**What is required:**
Each line starting at the one that contains "the image tools" and ending at the one that contains "behaviour of setuptools" must be returned exactly, and the rest of the listing is left out.

**Supplied material:**
(** One transport operation: the call is recorded, the platform moves. *)
Definition transport {W A} (c : call) (op : W -> result A * W) : M W A :=
  fun m =>
    let (r, w') := op (world m) in
    Some (r, {| self := self m; world := w';
                calls := calls m ++ [c]; logs := logs m |}).

(** Attribute assignments. *)
Definition with_client_config (v : BonsaiClientConfig) (c : BonsaiConnector) :=
  {| client_config := v; workspace := workspace c; verbose := verbose c;
     sim_interface := sim_interface c; retry := retry c;
     registered_session := registered_session c;
     sequence_id := sequence_id c |}.

Definition with_workspace (v : string) (c : BonsaiConnector) :=
  {| client_config := client_config c; workspace := v; verbose := verbose c;
     sim_interface := sim_interface c; retry := retry c;
     registered_session := registered_session c;
     sequence_id := sequence_id c |}.

Definition with_verbose (v : bool) (c : BonsaiConnector) :=
  {| client_config := client_config c; workspace := workspace c; verbose := v;
     sim_interface := sim_interface c; retry := retry c;
     registered_session := registered_session c;
     sequence_id := sequence_id c |}.

Definition with_sim_interface (v : pyval) (c : BonsaiConnector) :=
  {| client_config := client_config c; workspace := workspace c;
     verbose := verbose c; sim_interface := v; retry := retry c;
     registered_session := registered_session c;
     sequence_id := sequence_id c |}.

Definition with_retry (v : bool) (c : BonsaiConnector) :=
  {| client_config := client_config c; workspace := workspace c;
     verbose := verbose c; sim_interface := sim_interface c; retry := v;
     registered_session := registered_session c;
     sequence_id := sequence_id c |}.

Definition with_registered_session (v : Session) (c : BonsaiConnector) :=
  {| client_config := client_config c; workspace := workspace c;
     verbose := verbose c; sim_interface := sim_interface c; retry := retry c;
     registered_session := v; sequence_id := sequence_id c |}.

Definition with_sequence_id (v : Z) (c : BonsaiConnector) :=
  {| client_config := client_config c; workspace := workspace c;
     verbose := verbose c; sim_interface := sim_interface c; retry := retry c;
     registered_session := registered_session c; sequence_id := v |}.

(** ** Attribute access *)

Definition no_attribute {A} (t : pytype) (name : string) : result A :=
  Raise (AttributeError
           [Lit "'"; Lit (type_name t); Lit "' object has no attribute '";
            Lit name; Lit "'"]).

(** A key of a dict equals the string [s]. *)
Definition key_is (s : string) (k : pyval) : bool :=
  match k with
  | PStr t => String.eqb t s
  | _ => false
  end.

Fixpoint dict_get (items : list (pyval * pyval)) (key : string)
    (default : pyval) : pyval :=
  match items with
  | [] => default
  | (k, v) :: rest => if key_is key k then v else dict_get rest key default
  end.

(** [x.get(key, default)]: of the types [validate_state] lets through only
    dict has the method. *)
Definition py_get (x : pyval) (key : string) (default : pyval)
    : result pyval :=
  match x with
  | PDict items => Ok (dict_get items key default)
  | _ => no_attribute (type_of x) "get"
  end.

(** [o.name] where [o] is a payload of the event or [None]. *)
Definition payload_attr {P} (o : option P) (f : P -> pyval) (name : string)
    : result pyval :=
  match o with
  | Some p => Ok (f p)
  | None => no_attribute TNone name
  end.

(** ** The methods of BonsaiConnector *)

Section Connector.

Context {W : Type}.
Variable client : BonsaiClient W.
Variable schema_env : SchemaEnv.

Definition is_ValidationError (e : exn) : bool :=
  match e with
  | ValidationError _ => true
  | _ => false
  end.

Definition validate_interface (sim_interface : pyval) : M W pyval :=
  iface_text <- lift (read_text schema_env "siminterface.schema.json") ;;
  schema_iface <- lift (json_loads schema_env iface_text) ;;
  types_text <- lift (read_text schema_env "simtypes.schema.json") ;;
  schema_types <- lift (json_loads schema_env types_text) ;;
  let schema_store := [("/simtypes.schema.json", schema_types)] in
  let resolver := {| referrer := schema_iface; store := schema_store |} in
  match jsonschema_validate schema_env sim_interface schema_iface resolver with
  | None =>
      log_info [Lit "JSON schema for sim_interface successfully validated."]
  | Some exc =>
      if is_ValidationError exc then
        log_warning (LogMsg [Lit "Errors validating sim_interface JSON schema."]) ;;
        log_warning (LogExc exc)
      else
        log_warning
          (LogMsg [Lit "Something went wrong when validating sim_interface schema."]) ;;
        log_warning (LogExc exc)
  end ;;
  ret sim_interface.

Definition register_sim : M W unit :=
  context <- get_self (fun c => simulator_context (client_config c)) ;;
  iface <- get_self sim_interface ;;
  reg_info <- lift (SimulatorInterface_new client context iface) ;;
  ws <- get_self workspace ;;
  session <- transport (CallCreate ws reg_info)
               (session_create client ws reg_info) ;;
  set_self (with_registered_session session) ;;
  set_self (with_sequence_id 1) ;;
  sid <- get_self (fun c => session_id (registered_session c)) ;;
  log_info [Lit "Created session with session_id "; Fmt (PStr sid)].

Definition unknown_event (t : string) : exn :=
  TypeError [Lit "Unknown event type. Received "; Fmt (PStr t)].

Definition revoked (d : pyval) : exn :=
  RuntimeError
    [PStr "Simulator Session unregistered by platform because of "; d].
(* ===== verification/Prelude.v ===== *)
(** * A verification development of boltlinux/distro-tools

    The repository is the core of the Bolt Linux package-build and
    image-generation toolchain.  This development models, as executable Rocq
    definitions, the Python code under [src/] and proves what makes it
    correct.  The program has four parts, and they interact as follows.

    - [src/package/lib/boltlinux/package/boltpack/specfile.py], class
      [Specfile]: a package specification (an XML document) is parsed,
      checked against a RELAX NG schema found on a fixed search path
      ([validate_structure]), then every version-, name-, email- and
      date-bearing attribute is checked against a Python regular expression
      ([validate_format]), all violations being collected before one
      [MalformedSpecfile] error is raised.  The validated document answers
      queries: [source_name], [latest_version] ([epoch:version-revision] of
      the newest changelog release), [binary_packages], [upstream_version],
      [summary].
    - [src/image-gen/lib/boltlinux/osimage/generator.py], class
      [ImageGenerator]: [prepare] bootstraps a system root (directory
      skeleton with explicit modes, the [/var/run] link, the optional QEMU
      binary, the opkg configuration files, the host's network files, an
      [opkg update]); [customize] loads the directives of an image
      specification and applies them in document order, with an environment
      computed by [_prepare_environment] (allow-list plus four injected
      identity variables); [cleanup] rewrites the configuration, drops
      [resolv.conf] and empties the scratch directories while restoring
      their owner and mode.
    - [src/package/setup.py]: the setuptools script that installs the
      [boltlinux.package] packages, their helper scripts and the RELAX NG
      schema as package data, which [Specfile] then looks for.
    - [src/package/lib/boltlinux/package/boltpack/platform.py], class
      [Platform]: host introspection used by the build tools: executable
      search along [PATH], the [KEY=VALUE] lookup in [/etc/target] and
      [/etc/os-release], and the machine/target/tools descriptors derived
      from them.

    Files of the development (in dependency order):

    - [Prelude] (this file): the exception type shared by all components
      (the [boltlinux.error] classes and the Python built-in exceptions the
      code raises or catches), the result monad [res] with stdpp's
      [x ← c; k] notation, a fold with early exit ([res_fold], a Python
      [for] loop whose body may raise), the hint databases [bolt] and
      [bolt_rw] and the tactic [res_simp].
    - [PyStr]: the Python string built-ins the code calls ([str.lower],
      [str.strip], [str.split], [str.splitlines], [str.startswith], [in],
      [os.path.join], text-mode reading and line iteration), on ASCII
      strings.
    - [Regex]: the fragment of Python's [re] module the code uses, as an
      abstract syntax, a relational semantics over positions (anchors [^]
      and [$] included, with Python's rule that [$] also matches before a
      final newline) and an executable matcher [ends] proved sound and
      complete for it ([ends_correct]); [re_match] is
      [re.match(p, s) is not None].  The whole-word languages [lang] of
      anchor-free patterns are characterised constructor by constructor.
    - [FormatRules]: the ten patterns of the [specification] table of
      [Specfile.validate_format] (with their source text), and the
      languages of the strip, name and dependency-version rules
      ([strip_rule_lang], [name_rule_lang], [source_dep_version_rule_lang],
      [binary_dep_version_rule_lang]).
    - [XmlDoc]: the lxml element tree and the XPath fragment the code
      queries (child and descendant steps, name tests, [[1]], attributes,
      [string()]), evaluated in document order without duplicates.
    - [Specfile]: [Specfile.__init__], [validate_structure] (search path,
      [RuntimeError] without a schema), [validate_format] (collect-all) and
      the accessors, over the class [SpecHost] that stands for lxml's parser
      and RELAX NG validator and for [os.path.exists].
    - [SysFs]: the world the image generator acts on (a file-system map
      from paths to directories, files and links with owner and mode, the
      environment, the effective ids, the umask, the log), the I/O monad
      [io] (the world survives an exception, as in Python), and the [os]
      and [shutil] calls after CPython and Linux, with their step lemmas.
    - [Setup]: [src/package/setup.py], the [setup(...)] call as a record
      ([setup_call], [VERSION]), where setuptools installs its package
      data and data files ([installed_files]), and the first entry of
      [Specfile.RELAXNG_SCHEMA_SEARCH_PATH] computed by [normpath] from the
      module directory ([schema_entry]); the host of an installation
      ([installed_host]) composes the two with [validate_structure].
    - [FsWf]: the invariant of the file system ([fs_wf]: a tree rooted at
      a directory, every mode within [0o7777]), decided by [fs_wf_b];
      [io_invariant P m], that [m] keeps a property [P] of the world
      whether it returns or raises, with [io_preserves] its instance for
      [world_wf]; the rules for bind, loops and [try] for every [P], one
      lemma per call of [SysFs] for the invariant and one for [ids_are]
      (no call changes the effective ids or the umask), gathered in the
      hint database [bolt_wf] that the tactic [io_wf] uses to prove a
      composed method.
    - [Generator]: [ImageGenerator] ([__init__], [prepare], [customize],
      [cleanup] and the helpers) over the class [GenHost] that stands for
      the collaborators not under [src/] (the osimage [Platform],
      [UserInfo], [SpecfileParser.load], [opkg update]), with the theorems
      on the environment scoper and the directive loop.
    - [Templates]: a type checker for [str.format] templates
      ([format_fields], the names of their fields), sound and complete for
      the formatter ([py_format_typed]), and the typing of the six
      configuration templates against the constructor's context.
    - [Bootstrap]: the theorems on [prepare] and [cleanup] as they act on
      the file system: directory table, configuration files, QEMU binary,
      clean-up round trip, the invariant, the mode bounds.
    - [Customize]: the contract of the directive pipeline as a small-step
      machine ([pipeline_step], [pipeline_fails]) and the refinement
      theorems that [apply_parts] and [customize] implement it.
    - [PrepareRoot]: [prepare] composed end to end from the step theorems
      of [Bootstrap] and [SysFs]: the stages [stage_dirs], [stage_link],
      [stage_config], [stage_copies] of [prepare_root], each stated with
      the root paths it may write ([only_at]) and the identity it keeps,
      then the entry check and the log line ([prepare_unfold]); the layout
      it leaves is [prepared].
    - [Cleanup]: [cleanup] composed the same way ([cleanup_front], then the
      loop over [DIRS_TO_CLEAN]), and [cleanup] after [prepare] and an
      [opkg update] that writes under [var/lib] only
      ([opkg_writes_var_lib]); a cleaned root is a fixed point of
      [cleanup] ([write_config_files_fixed], [clean_dirs_fixed]).
    - [ConfigLinks]: [_write_config_files] on a root whose [etc/passwd] is
      a symbolic link to the host's [/etc/passwd]: the write follows the
      link ([link_dest] resolves an absolute target from the host root).
    - [Loader]: the [open] and [SpecfileParser.load] of [customize]; the
      parser, not under [src/], is modelled from the specification (tags
      resolved to directive kinds in document order, an unknown tag raising
      [MalformedSpecfile]) over a scanner of the document syntax that is a
      parameter, and [loader_host] plugs it into a [GenHost].
    - [Platform]: every static method of the boltpack [Platform] over the
      class [PlatformHost] (environment, file tests and reads, subprocess
      output, package manager).

    What the theorems show, by group:

    - validation: [validate_format] reports exactly the attributes that
      violate their rule, all of them, in table then document order
      ([format_errors_complete], [collect_format_errors_spec],
      [validate_format_ok_iff]); structure comes
      first and the first existing schema decides ([specfile_init_ok],
      [specfile_init_structure_first], [validate_structure_first_schema],
      [validate_structure_no_schema]); what each pattern accepts.
    - the document model: [binary_packages] lists every package name in
      document order, duplicates kept ([binary_packages_spec]); the
      version [latest_version] composes is read back into its parts by the
      strict reader [parse_version] (colon after a non-empty epoch, [-]
      before a non-empty revision) when the revision is given or the
      version has no [-], and every string the reader accepts is the
      composition of its parts ([latest_version_roundtrip]); for every
      non-empty revision [r], a version [v-r] without revision and a
      version [v] with revision [r] compose to the same string
      ([latest_version_ambiguous]).
    - packaging: in a source checkout the first schema entry is the
      checkout's [package/relaxng/package.rng.xml]
      ([schema_entry_checkout]); an installation made by [setup.py] alone
      finds no schema at all, so [validate_structure] raises
      [RuntimeError] for every document ([installed_schema_not_found]).
    - environment scoping: the computed environment is the allow-list
      plus the four identity variables, which the ambient environment
      cannot override ([prepare_environment_spec],
      [prepare_environment_identity]).
    - the directive pipeline (refinement): the loop of [customize] returns
      exactly after a run of pipeline steps over every part and raises
      exactly the error of the first failing part, in the world it left
      ([apply_parts_refines], [apply_parts_fail_fast], [apply_parts_seq]);
      [customize] on a directory is the pipeline over the loaded parts, on
      the resolved root, with the scoped environment ([customize_refines]);
      with the loader, an unknown directive tag stops [customize] before
      any directive runs ([customize_unknown_directive]).
    - the system root: the directory table is created with exact modes
      and nothing else changes ([create_dirs_root]); permission errors
      propagate ([create_dirs_denied], [prepare_denied]); the entry points
      refuse a non-directory untouched ([entry_points_require_dir]); the
      clean-up restores owner and mode of [/tmp] and [/var/tmp] exactly and
      empties them ([clean_dir_restores], [clean_dirs_restore]); on a
      root with both scratch directories [cleanup] succeeds, rewrites the
      six configuration files, drops [resolv.conf] and writes nothing else
      ([cleanup_prepared_ok]), and a second [cleanup] of its result
      succeeds and changes nothing ([cleanup_idempotent]); and on every
      empty root [cleanup] right
      after [prepare] fails because [/var/tmp] is never created
      ([prepare_then_cleanup_fails], on the sample host
      [cleanup_after_prepare_fails]);
      a created directory holds its table mode reduced to twelve bits
      ([create_dir_mode_bounds]).  End to end, [prepare] run as root on an
      empty root without QEMU hands [opkg update] a root with every
      directory, the link, every configuration file and the host's network
      files in place and nothing else written; the [hosts] template it
      writes is replaced by the host's [/etc/hosts] ([prepare_fresh]).
      With QEMU, the binary the host has lands at the same path under the
      root with its mode ([copy_qemu_copies]); an architecture with a
      table entry whose binary is missing is an error
      ([copy_qemu_missing]), the first matching prefix decides
      ([qemu_binary_for_first]).
    - containment: the configuration writes are not confined to the
      root: run as root on a root whose [etc/passwd] links to
      [/etc/passwd], [_write_config_files] succeeds and overwrites the
      host's [/etc/passwd] with the image template, the link unchanged
      ([write_config_files_follow_link]).
    - the invariant of the file-system model: every modelled call, hence
      [prepare] (given that [opkg update] keeps it) and [cleanup], keeps the
      file system well formed on every path, errors included
      ([prepare_preserves_wf], [cleanup_preserves_wf]); these are lemmas of
      the model that the composed theorems rely on.
    - host introspection: [find_executable] returns the first hit of the
      search path ([find_executable_spec]), which starts in the working
      directory when [PATH] is unset ([find_executable_path_unset]);
      [/etc/target] files read back ([key_value_file_lookup_roundtrip]);
      [tools_type] ends in ["None"] and [is_bolt] raises without
      [/etc/os-release] ([tools_type_default], [is_bolt_no_os_release],
      [is_bolt_ok_iff]); the [re.sub] of [_dpkg_build_flags] terminates,
      leaves other values alone and leaves no [-fdebug-prefix-map=VALUE]
      option behind ([strip_debug_prefix_map_no_option]).
    - the reference forms used by the proofs: the copy loop of
      [_prepare_environment] equals a map filter ([copy_allowed_filter]),
      and the scan of [strip_debug_prefix_map] reaches the end of its
      input on its fuel ([strip_debug_prefix_map_terminates]).
    - typing: every configuration template is well formed and names only
      keys of the constructor's context, whatever its arguments
      ([templates_well_typed]).
    - the pipeline machine: every run of [pipeline_step] is finite, and
      the configuration [apply_parts] stops in is the final one
      ([pipeline_terminates], a lemma on the contract of [Customize]).

    Assumptions of the composed theorems: they run as root (euid 0), as
    the image tools do, and [prepare_then_cleanup_fails] assumes of the
    external [opkg update] only that it succeeds, keeps the user and
    writes under [var/lib] ([opkg_writes_var_lib]);
    [write_config_files_follow_link] assumes the other configuration paths
    are absent or regular files, as in a root [prepare] made.

    Bounds and fuel: symbolic links are followed at most [max_symlinks] =
    40 times, Linux's [MAXSYMLINKS], after which the lookup fails with
    [ELOOP] as Linux does; the scan of [strip_debug_prefix_map] is given the
    length of its input as fuel, enough because every step consumes a
    character ([strip_debug_prefix_map_terminates]); every other recursion
    is structural.  Modes are [Z] values masked as the kernel masks them
    ([0o1777] for [mkdir], [0o7777] for [chmod]).

    Not modelled: the XML parser and XInclude of lxml, the RELAX NG
    validator itself (the schema file is not under [src/]),
    the serializer [SpecfileSerializer] behind [Specfile.serialize] (not
    under [src/]; a function of the document, the field [spec_serializer]
    of [SpecHost]), the syntax of image specifications that [SpecfileParser] scans (the
    specification does not describe it) and the directives' own [apply]
    bodies (records of the model), the formatting of log records, the
    behaviour of setuptools beyond where it puts the files, and the bodies of
    the external processes (opkg, uname, gcc, dpkg-buildflags), which are
    parameters of the model.  The insertion order of the Python dicts
    ([env], build flags) is not kept: they are [gmap]s.

    Strings are ASCII [string]s: Python's [\d] and [\s] also accept
    non-ASCII digits and spaces, which the model does not represent. *)

From stdpp Require Export base list gmap strings.
From Stdlib Require Export Ascii ZArith Lia.

Declare Scope bolt_scope.
Delimit Scope bolt_scope with bolt.
Lemma rmatch_alt_iff r1 r2 i j :
  rmatch s (RAlt r1 r2) i j ↔ rmatch s r1 i j ∨ rmatch s r2 i j.
Proof.
  split; [inversion 1; subst; auto|].
  intros [|]; [apply M_alt_l | apply M_alt_r]; done.
Qed.

Lemma rmatch_rep_iff mn mx g r i j :
  rmatch s (RRep mn mx g r) i j ↔ ∃ n, mn ≤ n ∧ below mx n ∧ riter s r n i j.
Proof. split; [inversion 1; subst; eauto | intros (n&?&?&?); econstructor; eauto]. Qed.

Lemma rmatch_group_iff r i j : rmatch s (RGroup r) i j ↔ rmatch s r i j.
Proof. split; [inversion 1; subst; auto | constructor; done]. Qed.

Lemma rmatch_bol_iff i j : rmatch s RBol i j ↔ i = 0 ∧ j = 0.
Proof. split; [inversion 1; auto | intros [-> ->]; constructor]. Qed.

Lemma rmatch_eol_iff i j : rmatch s REol i j ↔ j = i ∧ at_eol s i.
Proof. split; [inversion 1; subst; auto | intros [-> ?]; by constructor]. Qed.

Lemma rmatch_r_seq_cons r rs i j :
  rmatch s (r_seq (r :: rs)) i j ↔ ∃ k, rmatch s r i k ∧ rmatch s (r_seq rs) k j.
Proof.
  destruct rs as [|r' rs]; simpl.
  - setoid_rewrite rmatch_empty_iff. split; [eauto | by intros (k&?&->)].
  - apply rmatch_seq_iff.
Qed.

End Inversion.

#[export] Hint Rewrite rmatch_empty_iff rmatch_char_iff rmatch_class_iff rmatch_seq_iff
  rmatch_alt_iff rmatch_rep_iff rmatch_group_iff rmatch_bol_iff rmatch_eol_iff
  rmatch_r_seq_cons : bolt_rw.

Lemma re_match_alt r1 r2 s : re_match (RAlt r1 r2) s = re_match r1 s || re_match r2 s.
Proof.
  apply eq_bool_prop_intro. rewrite orb_True, !Is_true_true, !re_match_correct.
  setoid_rewrite rmatch_alt_iff. naive_solver.
Qed.

(** ** Whole-word semantics of patterns without anchors *)

Fixpoint anchor_free (r : regex) : bool :=
  match r with
  | RBol | REol => false
  | RSeq r1 r2 | RAlt r1 r2 => anchor_free r1 && anchor_free r2
  | RRep _ _ _ r | RGroup r => anchor_free r
  | REmpty | RChar _ | RClass _ => true
  end.

(** [lang r w]: [r] matches the whole of [w]. *)
Definition lang (r : regex) (w : string) : Prop := rmatch w r 0 (String.length w).

(** [w] is the concatenation of [n] words of [lang r]. *)
Fixpoint lang_pow (r : regex) (n : nat) (w : string) : Prop :=
  match n with
  | 0 => w = EmptyString
  | S n => ∃ w1 w2, w = w1 +:+ w2 ∧ lang r w1 ∧ lang_pow r n w2
  end.

Lemma length_append (s1 s2 : string) :
  String.length (s1 +:+ s2) = String.length s1 + String.length s2.
Proof. induction s1; simpl; auto. Qed.

Lemma split_string_at k (w : string) :
  k ≤ String.length w → ∃ w1 w2, w = w1 +:+ w2 ∧ String.length w1 = k.
Proof.
  revert w; induction k as [|k IH]; intros w Hk.
  - by exists "", w.
  - destruct w as [|c w]; simpl in Hk; [lia|].
    destruct (IH w ltac:(lia)) as (w1&w2&->&<-). by exists (String c w1), w2.
Qed.

(** Moving a match between two strings that agree on the matched text:
    position [p] of [t] is position [φ p] of [s], from [dom] on. *)
Section Transport.
Context (s t : string) (φ : nat → nat) (dom : nat).
Hypothesis Hφ : ∀ p, dom ≤ p → φ (S p) = S (φ p).

Definition agree (a b : nat) : Prop := ∀ p, a ≤ p < b → String.get (φ p) s = String.get p t.

Lemma agree_sub a b a' b' : agree a b → a ≤ a' → b' ≤ b → agree a' b'.
Proof. intros H ?? p ?. apply H. lia. Qed.

Lemma rmatch_transport_mut r a b :
  rmatch t r a b → anchor_free r = true → dom ≤ a → agree a b → rmatch s r (φ a) (φ b).
Proof.
  revert r a b.
  apply (rmatch_mut t
    (λ r a b _, anchor_free r = true → dom ≤ a → agree a b → rmatch s r (φ a) (φ b))
    (λ r n a b _, anchor_free r = true → dom ≤ a → agree a b → riter s r n (φ a) (φ b)));
    simpl.
  - intros i _ _ _. constructor.
  - intros c i e _ Hd Hag. rewrite Hφ by done. constructor. rewrite Hag; [done | lia].
  - intros its i c e Hc _ Hd Hag. rewrite Hφ by done.
    econstructor; [rewrite Hag; [exact e | lia] | done].
  - intros r1 r2 i k j H1 IH1 H2 IH2 [Ha1 Ha2]%andb_prop Hd Hag.
    pose proof (rmatch_bounds _ _ _ _ H1). pose proof (rmatch_bounds _ _ _ _ H2).
    econstructor; [apply IH1 | apply IH2]; auto; first [lia | eapply agree_sub; [exact Hag | lia | lia]].
  - intros r1 r2 i j _ IH [??]%andb_prop Hd Hag. apply M_alt_l; auto.
  - intros r1 r2 i j _ IH [??]%andb_prop Hd Hag. apply M_alt_r; auto.
  - intros mn mx g r n i j ?? _ IH Ha Hd Hag. econstructor; eauto.
  - intros r i j _ IH Ha Hd Hag. constructor; auto.
  - done.
  - done.
  - intros r i _ _ _. constructor.
  - intros r n i k j H1 IH1 H2 IH2 Ha Hd Hag.
    pose proof (rmatch_bounds _ _ _ _ H1). pose proof (riter_bounds _ _ _ _ _ H2).
    econstructor; [apply IH1 | apply IH2]; auto; first [lia | eapply agree_sub; [exact Hag | lia | lia]].
Qed.

Lemma riter_transport r n a b :
  riter t r n a b → anchor_free r = true → dom ≤ a → agree a b → riter s r n (φ a) (φ b).
Proof.
  induction 1 as [|r n i k j H1 H2 IH]; intros Ha Hd Hag; [constructor|].
  pose proof (rmatch_bounds _ _ _ _ H1). pose proof (riter_bounds _ _ _ _ _ H2).
  econstructor; [apply rmatch_transport_mut | apply IH]; auto;
    first [lia | eapply agree_sub; [exact Hag | lia | lia]].
Qed.

End Transport.

(** The text of [w1 +:+ w2] at [p] is [w1]'s below [length w1], [w2]'s above. *)
Lemma get_app_l (w1 w2 : string) p :
  p < String.length w1 → String.get p (w1 +:+ w2) = String.get p w1.
Proof. intros. by rewrite <-String.append_correct1. Qed.

Lemma get_app_r (w1 w2 : string) p :
  String.get (String.length w1 + p) (w1 +:+ w2) = String.get p w2.
Proof. by rewrite Nat.add_comm, <-String.append_correct2. Qed.

Section Split.
Context (w1 w2 : string).
Let n1 := String.length w1.
Let n2 := String.length w2.

Lemma rmatch_prefix_iff r :
  anchor_free r = true → rmatch (w1 +:+ w2) r 0 n1 ↔ lang r w1.
Proof.
  intros Ha. unfold lang. split; intros H.
  - apply (rmatch_transport_mut w1 (w1 +:+ w2) id 0) in H; auto.
    intros p ?. unfold id. rewrite get_app_l; [done | lia].
  - apply (rmatch_transport_mut (w1 +:+ w2) w1 id 0) in H; auto.
    intros p ?. unfold id. rewrite get_app_l; [done | lia].
Qed.

Lemma agree_suffix_back :
  agree w2 (w1 +:+ w2) (λ p, p - n1) n1 (n1 + n2).
Proof. intros p ?. rewrite <-(get_app_r w1 w2). f_equal. unfold n1 in *. lia. Qed.

Lemma agree_suffix_fwd : agree (w1 +:+ w2) w2 (λ p, n1 + p) 0 n2.
Proof. intros p ?. apply get_app_r. Qed.

Lemma rmatch_suffix_iff r :
  anchor_free r = true → rmatch (w1 +:+ w2) r n1 (n1 + n2) ↔ lang r w2.
Proof.
  intros Ha. unfold lang. split; intros H.
  - pose proof (rmatch_transport_mut w2 (w1 +:+ w2) (λ p, p - n1) n1
                  ltac:(intros; cbv beta; lia) _ _ _ H Ha (Nat.le_refl _) agree_suffix_back) as H'.
    cbv beta in H'. by replace (n1 - n1) with 0 in H' by lia;
      replace (n1 + n2 - n1) with n2 in H' by lia.
  - pose proof (rmatch_transport_mut (w1 +:+ w2) w2 (λ p, n1 + p) 0
                  ltac:(intros; cbv beta; lia) _ _ _ H Ha (le_0_n _) agree_suffix_fwd) as H'.
    cbv beta in H'. by rewrite Nat.add_0_r in H'.
Qed.

Lemma riter_suffix_iff r n :
  anchor_free r = true → riter (w1 +:+ w2) r n n1 (n1 + n2) ↔ riter w2 r n 0 n2.
Proof.
  intros Ha. split; intros H.
  - pose proof (riter_transport w2 (w1 +:+ w2) (λ p, p - n1) n1
                  ltac:(intros; cbv beta; lia) _ _ _ _ H Ha (Nat.le_refl _) agree_suffix_back) as H'.
    cbv beta in H'. by replace (n1 - n1) with 0 in H' by lia;
      replace (n1 + n2 - n1) with n2 in H' by lia.
  - pose proof (riter_transport (w1 +:+ w2) w2 (λ p, n1 + p) 0
                  ltac:(intros; cbv beta; lia) _ _ _ _ H Ha (le_0_n _) agree_suffix_fwd) as H'.
    cbv beta in H'. by rewrite Nat.add_0_r in H'.
Qed.

End Split.

Lemma rmatch_split_at (w : string) k (P : string → string → Prop) :
  k ≤ String.length w →
  (∀ w1 w2, w = w1 +:+ w2 → String.length w1 = k → P w1 w2) →
  ∃ w1 w2, w = w1 +:+ w2 ∧ String.length w1 = k ∧ P w1 w2.
Proof. intros Hk HP. destruct (split_string_at k w Hk) as (w1&w2&->&<-). eauto 10. Qed.

Section Lang.
Context (r1 r2 : regex) (Ha1 : anchor_free r1 = true) (Ha2 : anchor_free r2 = true).

Lemma lang_seq_iff w :
  lang (RSeq r1 r2) w ↔ ∃ w1 w2, w = w1 +:+ w2 ∧ lang r1 w1 ∧ lang r2 w2.
Proof.
  unfold lang at 1. rewrite rmatch_seq_iff. split.
  - intros (k&H1&H2). pose proof (rmatch_bounds _ _ _ _ H1) as [_ Hk].
    destruct (split_string_at k w ltac:(lia)) as (w1&w2&->&<-).
    rewrite length_append in H2.
    exists w1, w2. rewrite <-rmatch_prefix_iff, <-rmatch_suffix_iff by done. eauto.
  - intros (w1&w2&->&H1&H2). exists (String.length w1). rewrite length_append.
    rewrite rmatch_prefix_iff, rmatch_suffix_iff by done. auto.
Qed.

Lemma lang_alt_iff w : lang (RAlt r1 r2) w ↔ lang r1 w ∨ lang r2 w.
Proof. apply rmatch_alt_iff. Qed.

End Lang.

Lemma lang_empty_iff w : lang REmpty w ↔ w = EmptyString.
Proof.
  unfold lang. rewrite rmatch_empty_iff.
  destruct w; simpl; split; congruence.
Qed.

**Exercise solution:**
    the image tools do, and [prepare_then_cleanup_fails] assumes of the
    external [opkg update] only that it succeeds, keeps the user and
    writes under [var/lib] ([opkg_writes_var_lib]);
    [write_config_files_follow_link] assumes the other configuration paths
    are absent or regular files, as in a root [prepare] made.

    Bounds and fuel: symbolic links are followed at most [max_symlinks] =
    40 times, Linux's [MAXSYMLINKS], after which the lookup fails with
    [ELOOP] as Linux does; the scan of [strip_debug_prefix_map] is given the
    length of its input as fuel, enough because every step consumes a
    character ([strip_debug_prefix_map_terminates]); every other recursion
    is structural.  Modes are [Z] values masked as the kernel masks them
    ([0o1777] for [mkdir], [0o7777] for [chmod]).

    Not modelled: the XML parser and XInclude of lxml, the RELAX NG
    validator itself (the schema file is not under [src/]),
    the serializer [SpecfileSerializer] behind [Specfile.serialize] (not
    under [src/]; a function of the document, the field [spec_serializer]
    of [SpecHost]), the syntax of image specifications that [SpecfileParser] scans (the
    specification does not describe it) and the directives' own [apply]
    bodies (records of the model), the formatting of log records, the
    behaviour of setuptools beyond where it puts the files, and the bodies of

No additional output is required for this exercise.